▸ **EXERCISE DETAILS**
In the records below, find each line with "banner" and copy it.

Stored data:
(** Stripping the trailing slashes keeps the first component and the
    named components. *)
Lemma split_rstrip_slash s :
  ∃ h t t',
    FS.split_slash s = h :: t ∧
    FS.split_slash (FS.rstrip_slash s) = h :: t' ∧
    named t' = named t.
Proof.
  induction s as [|c s (h & t & t' & Hs & Hr & Hn)].
  - by exists "", [], [].
  - cbn [FS.split_slash FS.rstrip_slash].
    destruct (Ascii.eqb c "/") eqn:Hc.
    + exists "", (FS.split_slash s).
      destruct (FS.rstrip_slash s) as [|c' r] eqn:Hrs.
      * exists []. simpl in Hr. injection Hr as <- <-.
        split; [done|]. split; [done|].
        rewrite Hs. unfold named in *. simpl. by rewrite <- Hn.
      * exists (FS.split_slash (String c' r)).
        split; [done|]. split.
        -- cbn [FS.split_slash]. by rewrite Hc.
        -- rewrite Hs, Hr. unfold named in *. simpl. by rewrite Hn.
    + exists (String c h), t, t'. rewrite Hs.
      split; [done|]. split; [|done].
      assert (Hrs : match FS.rstrip_slash s with
                    | "" => String c ""
                    | String a s0 => String c (String a s0)
                    end = String c (FS.rstrip_slash s))
        by (by destruct (FS.rstrip_slash s)).
      rewrite Hrs. cbn [FS.split_slash]. by rewrite Hc, Hr.
Qed.

Lemma named_split_rstrip_slash s :
  named (FS.split_slash (FS.rstrip_slash s)) = named (FS.split_slash s).
Proof.
  destruct (split_rstrip_slash s) as (h & t & t' & -> & -> & Hn).
  unfold named in *. simpl. by rewrite Hn.
Qed.
(** * Territorial Control: a shallow embedding of [src/main.cpp]

    The program is a turn-based territory game on a square grid.  All of
    its session state lives in global variables, which are gathered here
    in one record [State], threaded explicitly through every function.

    Modelling conventions.
    - C++ [int] values are [Z].  Signed overflow is undefined in C++; the
      counters of the program stay far below [2^31] (they move by at most
      three per frame), so no wrap-around is written out.
    - [std::vector::operator[]] out of range is undefined behaviour.  Every
      function that indexes [grid] lives in the [option] monad and yields
      [None] as soon as an access leaves the allocated storage.
    - The shared [std::mt19937 rng] together with the standard
      distributions and [std::shuffle] is an interface, [RandomSource]:
      each call consumes the generator and returns the next one.
    - [float] time ([aiTimer], [deltaTime], [AI_DELAY]) is IEEE 754
      binary32, [Float32]: the sum is rounded as the hardware rounds it
      and the comparison against [AI_DELAY] is made on the rounded sum.
    - Rendering and audio have no effect on the session state and are
      left out; the mouse position arrives already converted to the
      integer grid coordinates [gridX], [gridY] that [handleInput]
      computes. *)

From Stdlib Require Import ZArith SpecFloat Lia.
From stdpp Require Import base option list.

Open Scope Z_scope.

(** ** Single-precision time

    [aiTimer], [deltaTime] and [AI_DELAY] are C++ [float]s, IEEE 754
    binary32: 24 bits of precision, exponents up to 128.  [add] is the
    [+] of [aiTimer += deltaTime], the exact sum rounded to nearest, ties
    to even (the default rounding mode), as it is stored back into the
    [float]; [geb] is [>=], false as soon as an operand is NaN.  Frame
    times are any [float], as [GetFrameTime] may return them. *)

Module Float32.
Definition t := spec_float.
Definition prec : Z := 24.
Definition emax : Z := 128.
Definition add (a b : t) : t := SFadd prec emax a b.
Definition geb (a b : t) : bool := SFleb b a.
(** [0.0f] and [1.0f]. *)
Definition zero : t := S754_zero false.
Definition one : t := S754_finite false 8388608 (-23).
End Float32.

Arguments Float32.add : simpl never.
Arguments Float32.geb : simpl never.

Declare Scope float32_scope.
Delimit Scope float32_scope with f32.
Infix "+" := Float32.add : float32_scope.
Infix ">=?" := Float32.geb : float32_scope.
(** * MultiQC bar plot (multiqc/plots/plotly/bar.py): a shallow embedding

    The development follows [BarPlot.__init__] and [BarPlot.Dataset.create]
    stage by stage: category checks, barmode selection, chart height, axis
    ranges, zero padding, percentages and the log-tab reordering.

    Conventions of the embedding:
    - Python exceptions are values of [exn]; a computation that may raise
      returns a [result].
    - Python numbers are [num]: an exact rational ([Qc]) or [NaN].  Integers
      are embedded exactly; the rounding of binary floating point is not
      represented, every arithmetic operation is the exact one.  Infinities
      and the [OverflowError] of a conversion to [float] are outside this
      model.
    - where a property depends on rounding, the percent stage is given a
      second time over Python's ints and IEEE 754 binary64 floats
      ([percentages64]).
    - the integers of the sizing code ([len], pixel heights) are [Z]. *)

From Stdlib Require Import ZArith QArith Qcanon Qcabs Lia.
From Stdlib Require Import Floats.PrimFloat Floats.SpecFloat Floats.FloatOps.
From stdpp Require Import base numbers list strings gmap sorting.

#[local] Set Warnings "-clear-no-such-hyp".

Open Scope Z_scope.

(** ** Exceptions *)

Inductive exn : Type :=
  | ValueError
  | AssertionError
  | IndexError
  | KeyError
  | ZeroDivisionError
  | OverflowError
  | ColorError.

Inductive result (A : Type) : Type :=
  | Ok (a : A)
  | Raise (e : exn).
Arguments Ok {A} a.
Arguments Raise {A} e.

Global Instance result_bind : MBind result := λ A B k r,
  match r with
  | Ok a => k a
  | Raise e => Raise e
  end.
Global Instance result_ret : MRet result := λ A a, Ok a.
(** C8.  The tab title is the file name without its final extension, that
    is without a last ['.'] followed by one or more characters other than
    ['.'] and ['/'], and it is "Imported Workflow" when nothing is left; a
    name with no such extension is kept whole.  "render.final.png" gives
    "render.final" and ".png" gives the default title. *)
Theorem tabName_strips_final_extension :
  (forall stem ext : string,
      ext <> "" -> all_chars not_slash_dot ext = true ->
      tabName (stem ++ "." ++ ext)
      = if String.eqb stem "" then "Imported Workflow" else stem)
  /\ (forall filename : string,
         (forall stem ext, filename = stem ++ "." ++ ext ->
                           ext = "" \/ all_chars not_slash_dot ext = false) ->
         tabName filename
         = if String.eqb filename "" then "Imported Workflow" else filename)
  /\ tabName "render.final.png" = "render.final"
  /\ tabName ".png" = "Imported Workflow".
Proof.
  repeat split.
  - intros stem ext Hne Hall. unfold tabName.
    now rewrite (strip_extension_removes stem Hne Hall).
  - intros filename Hno. unfold tabName.
    now rewrite (strip_extension_keeps Hno).
Qed.

Lemma tabName_strips_final_extension_witness :
  tabName ("photo.v2" ++ "." ++ "webp") = "photo.v2"
  /\ tabName "README" = "README".
Proof.
  destruct tabName_strips_final_extension as (Hext & Hnone & _).
  split.
  - apply (Hext "photo.v2" "webp"); [discriminate | reflexivity].
  - apply (Hnone "README"). intros stem ext Heq. exfalso.
    destruct stem as [|c1 [|c2 [|c3 [|c4 [|c5 [|c6 [|c7 stem]]]]]]];
      simpl in Heq; discriminate Heq.
Defined.

(** ** Extraction client *)

Section ExtractionFacts.

Variable host : Host.

Lemma truthy_JStr (s : string) : truthy (JStr s) = true <-> s <> "".
Proof.
  simpl. destruct (String.eqb_spec s ""); simpl; split; congruence.
Qed.

(** A rejected request, or a body that cannot be read, is reported with the
    message of the exception. *)
Lemma extract_response_transport (e : Exn) (st : nat) :
  extract_response host (Threw e)
  = Returned (failure (JStr ("Extraction failed: " ++ message e)))
  /\ extract_response host (Returned (mkResponse true st (Threw e)))
     = Returned (failure (JStr ("Extraction failed: " ++ message e))).
Proof. split; reflexivity. Qed.

(** No exception leaves [extractWorkflowFromData]. *)
Lemma extract_response_returns (settled : Res Response) :
  exists reply, extract_response host settled = Returned reply.
Proof.
  unfold extract_response.
  destruct settled as [e | [[] st [e | body]]]; simpl; eauto.
  destruct body; simpl; eauto;
    match goal with
    | |- context [truthy ?v] => destruct (truthy v); simpl; eauto
    end.
Qed.

Lemma extractWorkflowFromData_returns (file : File) (c : Calls) :
  exists reply,
    extractWorkflowFromData host file c
    = (Returned reply, mkCalls (fetchLog c ++ [file]) (loadLog c)).
Proof.
  unfold extractWorkflowFromData, extract_request.
  destruct (extract_response_returns (fetchApi host (length (fetchLog c)) file))
    as [reply ->].
  now exists reply.
Qed.

(** C5.  On a response whose status is not a success the extraction
    client returns a failure, but its reason is "Extraction failed:
    Extraction failed: <status>": the error thrown for the status is caught
    by the method's own handler, which puts the prefix a second time.  A
    transport-level exception gives "Extraction failed: <message>", and no
    exception leaves the method. *)
Theorem extract_response_status_prefixed_twice (st : nat) (body : Res JSValue) :
  extract_response host (Returned (mkResponse false st body))
  = Returned (failure (JStr ("Extraction failed: Extraction failed: "
                             ++ nat_to_string st)))
  /\ (forall e, extract_response host (Threw e)
                = Returned (failure (JStr ("Extraction failed: " ++ message e))))
  /\ (forall settled, exists reply,
         extract_response host settled = Returned reply).
Proof.
  split; [reflexivity|]. split.
  - intros e. reflexivity.
  - apply extract_response_returns.
Qed.
(** C9.  When nothing in the extraction directory matches [vosk-model-*]
    (or there is no such directory), an install that gets past line 46
    dies of [IndexError] at line 50.  By then it has made two calls, the
    [mkdir] of the assets directory and the [glob]: the destination has
    not been looked at, removed or written, and is what it was.  A program
    run that reaches the install step in such a state ends there. *)
Theorem no_match_aborts_before_destination (s s1 : state) :
  (forall es, fs_lookup (extract_dir cwd) (fs s) = Some (Dir es) ->
     forall kv, In kv es -> String.prefix "vosk-model-" (fst kv) = false) ->
  mkdir_parents_exist_ok android_assets s = (Ok tt, s1) ->
  let s2 := mkState (fs s1)
              (trace s ++ [EvMkdir android_assets;
                           EvGlob (extract_dir cwd) "vosk-model-"]) in
  install cwd s = (Raise IndexError, s2) /\
  fs_lookup dest_model (fs s2) = fs_lookup dest_model (fs s) /\
  forall (unzip : bytes -> option (list member)) (net : network) (s0 : state),
    bind banner (fun _ => bind (fetch cwd net) (fun _ => extract cwd unzip)) s0
      = (Ok tt, s) ->
    main cwd unzip net s0 = (Raise IndexError, s2).
Proof.
  intros Hnone Hmk s2.
  assert (Hinst : install cwd s = (Raise IndexError, s2)).
  { unfold install. rewrite (bind_Ok _ _ _ _ _ _ _ Hmk).
    apply mkdir_parents_exist_ok_Ok_inv in Hmk. destruct Hmk as [Hmk T1].
    assert (Hx : fs_lookup (extract_dir cwd) (fs s1) = fs_lookup (extract_dir cwd) (fs s)).
    { eapply fs_alter_frame; eauto. }
    assert (Hglob : glob_prefix (extract_dir cwd) "vosk-model-" (fs s1) = []).
    { unfold glob_prefix. rewrite Hx.
      destruct (fs_lookup (extract_dir cwd) (fs s)) as [[data|es]|]; auto.
      rewrite (filter_no_match _ _ es (Hnone es eq_refl)). reflexivity. }
    unfold glob, index0, bind, emit, get_fs, ret, raise. cbn [fs trace].
    rewrite Hglob. unfold s2. now rewrite T1, <- app_assoc. }
  split; [exact Hinst|]. split.
  - apply mkdir_parents_exist_ok_Ok_inv in Hmk. destruct Hmk as [Hmk _].
    unfold s2, dest_model. cbn [fs]. now apply mkdir_exist_ok_below.
  - intros unzip net s0 Hpre. unfold main.
    unfold bind in Hpre |- *.
    destruct (banner s0) as [[[]|e0] sa]; try discriminate.
    destruct (fetch cwd net sa) as [[[]|e1] sb]; try discriminate.
    destruct (extract cwd unzip sb) as [[[]|e2] sc]; try discriminate.
    injection Hpre as ->. now rewrite Hinst.
Qed.
Lemma byte_order_involutive (e : endian) (bs : list byte) :
  byte_order e (byte_order e bs) = bs.
Proof. destruct e; simpl; [reflexivity|apply rev_involutive]. Qed.

Lemma byte_order_length (e : endian) (bs : list byte) :
  length (byte_order e bs) = length bs.
Proof. destruct e; simpl; [reflexivity|apply length_rev]. Qed.

Lemma int_encode_length (e : endian) (t : int_type) (x : int_rep t) :
  length (int_encode e t x) = Pos.to_nat (int_bytes t).
Proof. unfold int_encode. now rewrite byte_order_length, length_le_split. Qed.

(** The object representation of an integer determines it. *)
Lemma int_decode_encode (e : endian) (t : int_type) (x : int_rep t) :
  int_decode e t (int_encode e t x) = Some x.
Proof.
  pose proof (int_word_ok t) as Hok.
  unfold int_decode. rewrite int_encode_length, Nat.eqb_refl.
  unfold int_encode. rewrite byte_order_involutive, le_combine_split.
  f_equal.
  replace (Z.of_nat (Pos.to_nat (int_bytes t)) * 8)%Z with (int_width t)
    by (unfold int_width; lia).
  rewrite <- (word.of_Z_unsigned x) at 2. f_equal.
  apply Z.mod_small, word.unsigned_range.
Qed.

Lemma int_payload_ok (e : endian) (t : int_type) : payload_ok (int_payload e t).
Proof.
  split; simpl.
  - apply int_encode_length.
  - apply int_decode_encode.
  - reflexivity.
Qed.

Lemma NonTrivial_ok (e : endian) : payload_ok (NonTrivial e).
Proof.
  split; simpl.
  - apply (int_encode_length e int).
  - apply (int_decode_encode e int).
  - discriminate.
Qed.

(** A value of [u] outside the range of [t]: converting from [u] to [t]
    narrows. *)
Lemma out_of_range_narrows (t u : int_type) (v : Z) :
  in_range u v = true -> in_range t v = false -> fits u t = false.
Proof.
  intros Hu Ht. apply in_range_spec in Hu.
  destruct (fits u t) eqn:Hf; [|reflexivity].
  unfold fits in Hf. rewrite andb_true_iff, !Z.leb_le in Hf.
  assert (in_range t v = true) as Hin by (apply in_range_spec; lia).
  congruence.
Qed.

(** C4. For an integer payload type [t] and a forwarded argument of the
    integer type [u] whose value [v] is outside the range of [t], brace
    construction is rejected at compile time, through the member function
    [brace_init] and through the tag constructor alike, while paren
    construction compiles, completes and stores the conversion of [v] to
    [t]: a value of [t] that differs from [v] and is congruent to it modulo
    2^width. *)
Theorem C4_brace_rejects_narrowing (e : endian) (t u : int_type) (v : Z)
    (self : handle) (w : world) (cl : cell) :
  h_const self = false ->
  cells w !! h_addr self = Some cl ->
  in_range u v = true ->
  in_range t v = false ->
  let x := {| arg_type := u; arg_value := v |} in
  call (V2.maybe_uninit.brace_init (int_payload e t) self [x]) = None /\
  call (V2.maybe_uninit.ctor_brace_init_t (int_payload e t) (h_addr self) [x]) = None /\
  (exists m,
     call (V2.maybe_uninit.paren_init (int_payload e t) self [x]) = Some m /\
     m w = (Returned {| r_addr := h_addr self; r_const := false; r_cat := lvalue |},
            set_cell (h_addr self)
              {| storage := int_encode e t (convert t v); live := true;
                 determinate := true |} w)) /\
  in_range t (int_value t (convert t v)) = true /\
  int_value t (convert t v) <> v /\
  ((int_value t (convert t v) - v) mod 2 ^ int_width t = 0)%Z.
Proof.
  intros Hh Hc Hu Ht x.
  pose proof (out_of_range_narrows t u v Hu Ht) as Hn.
  repeat split.
  - unfold call, V2.maybe_uninit.brace_init, V2.detail.brace_constructible_from; simpl.
    now rewrite Hn.
  - unfold call, V2.maybe_uninit.ctor_brace_init_t, V2.detail.brace_constructible_from; simpl.
    now rewrite Hn.
  - unfold call, V2.maybe_uninit.paren_init, V2.maybe_uninit.new_object,
      V2.maybe_uninit.object_const; simpl. rewrite Hh; simpl.
    eexists; split; [reflexivity|].
    unfold noexcept, bind, placement_new; simpl. now rewrite Hc.
  - apply int_value_in_range.
  - intros Heq. pose proof (int_value_in_range t (convert t v)) as Hin.
    rewrite Heq in Hin. congruence.
  - apply convert_congruent.
Qed.

(** [int32_t] from the largest [int64_t], as in the README. *)
Lemma C4_brace_rejects_narrowing_witness :
  h_const (this 1%N) = false /\
  cells world0 !! h_addr (this 1%N) = Some cell0 /\
  in_range int64_t (2 ^ 63 - 1) = true /\
  in_range int32_t (2 ^ 63 - 1) = false /\
  let x := {| arg_type := int64_t; arg_value := 2 ^ 63 - 1 |} in
  call (V2.maybe_uninit.brace_init (int_payload little int32_t) (this 1%N) [x]) = None /\
  call (V2.maybe_uninit.ctor_brace_init_t (int_payload little int32_t) (h_addr (this 1%N)) [x])
    = None /\
  (exists m,
     call (V2.maybe_uninit.paren_init (int_payload little int32_t) (this 1%N) [x]) = Some m /\
     m world0 =
       (Returned {| r_addr := h_addr (this 1%N); r_const := false; r_cat := lvalue |},
        set_cell (h_addr (this 1%N))
          {| storage := int_encode little int32_t (convert int32_t (2 ^ 63 - 1));
             live := true; determinate := true |} world0)) /\
  in_range int32_t (int_value int32_t (convert int32_t (2 ^ 63 - 1))) = true /\
  int_value int32_t (convert int32_t (2 ^ 63 - 1)) <> (2 ^ 63 - 1)%Z /\
  ((int_value int32_t (convert int32_t (2 ^ 63 - 1)) - (2 ^ 63 - 1))
     mod 2 ^ int_width int32_t = 0)%Z.
Proof.
  split; [reflexivity|]. split; [reflexivity|].
  split; [vm_compute; reflexivity|]. split; [vm_compute; reflexivity|].
  apply (C4_brace_rejects_narrowing little int32_t int64_t (2 ^ 63 - 1)
           (this 1%N) world0 cell0); vm_compute; reflexivity.
Defined.

(** The lossy conversion of the README: the largest [int64_t] becomes
    [-1]. *)
Example int64_max_to_int32 : int_value int32_t (convert int32_t (2 ^ 63 - 1)) = (-1)%Z.
Proof. vm_compute. reflexivity. Qed.
(** * The storefront component: filter engine and cart manager

    A shallow embedding of the [App] component of [src/react.jsx] (the
    second source file is the same component without comments).  The
    component keeps seven [useState] cells; its inner functions read the
    cells of the current render and write them through the setters.  Here
    the cells are the fields of a record [State] and every inner function
    is a function from the state of the current render to the next one.

    Numbers: product ids, stock counts and quantities are integers ([Z]);
    prices are finite JavaScript numbers, taken as the rationals they
    denote ([Q]): the comparators below only use the sign of a
    difference of two prices, which is the sign of the exact difference.
    Comparisons of integers are exact in the code.  Its sums and
    differences are those of doubles: they are the exact ones used here as
    long as the operands and the result are safe integers
    ([Js.isSafeInteger]), and round beyond [2 ^ 53].  The statements that
    give the exact value of a sum or a difference say so in a hypothesis. *)

From Stdlib Require Import ZArith QArith Lqa List Sorted Permutation Ascii String Bool Lia.
From stdpp Require Import base gmap list strings.

Close Scope Q_scope.
Open Scope string_scope.
Open Scope list_scope.
Open Scope Z_scope.

(** ** The built-ins of the language that the component calls *)

Module Js.

(** [ToBoolean] on a string: only the empty string is falsy. *)
Definition truthy (s : string) : bool :=
  match s with
  | EmptyString => false
  | String _ _ => true
  end.

(** [String.prototype.toLowerCase], on strings of 8-bit characters: the
    letters [A]..[Z] go to [a]..[z], every other character stays. *)
Definition toLowerCase_char (c : ascii) : ascii :=
  let n := N_of_ascii c in
  if ((65 <=? n) && (n <=? 90))%N then ascii_of_N (n + 32) else c.

Fixpoint toLowerCase (s : string) : string :=
  match s with
  | EmptyString => EmptyString
  | String c s' => String (toLowerCase_char c) (toLowerCase s')
  end.

(** [String.prototype.includes]: [sub] occurs in [s] at some position. *)
Fixpoint includes (s sub : string) : bool :=
  String.prefix sub s
  || match s with
     | EmptyString => false
     | String _ s' => includes s' sub
     end.
Definition is_space2 (c1 c2 : ascii) : bool :=
  (nat_of_ascii c1 =? 194) && ((nat_of_ascii c2 =? 133) || (nat_of_ascii c2 =? 160)).

Definition is_space3 (c1 c2 c3 : ascii) : bool :=
  let a := nat_of_ascii c1 in
  let b := nat_of_ascii c2 in
  let c := nat_of_ascii c3 in
  (a =? 225) && (b =? 154) && (c =? 128)
  || (a =? 226) && (b =? 128)
       && ((128 <=? c) && (c <=? 138) || (c =? 168) || (c =? 169) || (c =? 175))
  || (a =? 226) && (b =? 129) && (c =? 159)
  || (a =? 227) && (b =? 128) && (c =? 128).

(** Drop the leading white-space runes. *)
Fixpoint trim_left (s : bytes) : bytes :=
  match s with
  | c1 :: t1 =>
      if is_ascii_space c1 then trim_left t1
      else match t1 with
           | c2 :: t2 =>
               if is_space2 c1 c2 then trim_left t2
               else match t2 with
                    | c3 :: t3 => if is_space3 c1 c2 c3 then trim_left t3 else s
                    | [] => s
                    end
           | [] => s
           end
  | [] => []
  end.

(** Drop the trailing white-space runes; [r] is the string reversed, so the
    bytes of a rune come last byte first. *)
Fixpoint trim_left_rev (r : bytes) : bytes :=
  match r with
  | c1 :: t1 =>
      if is_ascii_space c1 then trim_left_rev t1
      else match t1 with
           | c2 :: t2 =>
               if is_space2 c2 c1 then trim_left_rev t2
               else match t2 with
                    | c3 :: t3 => if is_space3 c3 c2 c1 then trim_left_rev t3 else r
                    | [] => r
                    end
           | [] => r
           end
  | [] => []
  end.

(** [strings.TrimSpace]: the leading runes first, then the trailing ones. *)
Definition TrimSpace (s : bytes) : bytes :=
  rev (trim_left_rev (rev (trim_left s))).
(** * A shallow embedding of the go-shadow router (router.go)

  The router registers named routes per HTTP method, merges them into
  alternation regexes (Compile) and looks a request path up in these
  (Dispatch).  The Go standard packages the code leans on (strings,
  strconv, regexp) are embedded first, then router.go itself, function
  by function, then the properties. *)

From Stdlib Require Import ZArith Ascii String List Bool Lia DecimalString.
From stdpp Require Import base option list strings gmap fin_maps.

Set Warnings "-register-all".

Local Open Scope char_scope.
Local Open Scope string_scope.
Local Open Scope list_scope.

(** Go strings are byte sequences; they are embedded as [string] at the
  level of router.go and as [list ascii] inside the library functions. *)
Abbreviation chars := list_ascii_of_string.
Abbreviation str := string_of_list_ascii.

(* ================================================================== *)
(** ** Package strings *)

Module Strings.

Fixpoint HasPrefix (s p : list ascii) : bool :=
  match p, s with
  | [], _ => true
  | _ :: _, [] => false
  | c :: p', d :: s' => if Ascii.eqb c d then HasPrefix s' p' else false
  end.

(** Replace with an empty [old]: [new] goes in front of every byte and
    at the end, at most [n] times when [n] is not negative. *)
Fixpoint replace_empty (new : list ascii) (n : Z) (s : list ascii) : list ascii :=
  if (n =? 0)%Z then s
  else match s with
       | [] => new
       | c :: s' => new ++ c :: replace_empty new (n - 1) s'
       end.

(** Replace with a non-empty [old]: left to right, non-overlapping;
    [skip] counts the bytes of a replaced occurrence still to drop. *)
Fixpoint replace_from (old new : list ascii) (n : Z) (skip : nat)
         (s : list ascii) : list ascii :=
  match s with
  | [] => []
  | c :: s' =>
      match skip with
      | S k => replace_from old new n k s'
      | O =>
          if (n =? 0)%Z then s
          else if HasPrefix s old
               then new ++ replace_from old new (n - 1) (length old - 1) s'
               else c :: replace_from old new n 0 s'
      end
  end.

(** strings.Replace(s, old, new, n); n < 0 lifts the limit. *)
Definition Replace (s old new : string) (n : Z) : string :=
  match chars old with
  | [] => str (replace_empty (chars new) n (chars s))
  | o => str (replace_from o (chars new) n 0 (chars s))
  end.

Definition in_cutset (cutset : list ascii) (c : ascii) : bool :=
  existsb (Ascii.eqb c) cutset.

Fixpoint trim_left (cutset s : list ascii) : list ascii :=
  match s with
  | [] => []
  | c :: s' => if in_cutset cutset c then trim_left cutset s' else s
  end.

Definition TrimLeft (s cutset : string) : string :=
  str (trim_left (chars cutset) (chars s)).

Definition TrimRight (s cutset : string) : string :=
  str (rev (trim_left (chars cutset) (rev (chars s)))).

Definition upper (c : ascii) : ascii :=
  let n := nat_of_ascii c in
  if (97 <=? n)%nat && (n <=? 122)%nat then ascii_of_nat (n - 32) else c.

Definition ToUpper (s : string) : string := str (map upper (chars s)).

End Strings.

(* ================================================================== *)
(** ** Package strconv *)

Module Strconv.

Definition digit (c : ascii) : option Z :=
  let n := nat_of_ascii c in
  if (48 <=? n)%nat && (n <=? 57)%nat then Some (Z.of_nat (n - 48)) else None.

Fixpoint digits (acc : Z) (s : list ascii) : option Z :=
  match s with
  | [] => Some acc
  | c :: s' =>
      match digit c with
      | Some d => digits (10 * acc + d)%Z s'
      | None => None
      end
  end.

Definition int_min : Z := (- 2 ^ 63)%Z.
Definition int_max : Z := (2 ^ 63 - 1)%Z.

▸ **RESULT OF THIS TASK**
    bind banner (fun _ => bind (fetch cwd net) (fun _ => extract cwd unzip)) s0
    destruct (banner s0) as [[[]|e0] sa]; try discriminate.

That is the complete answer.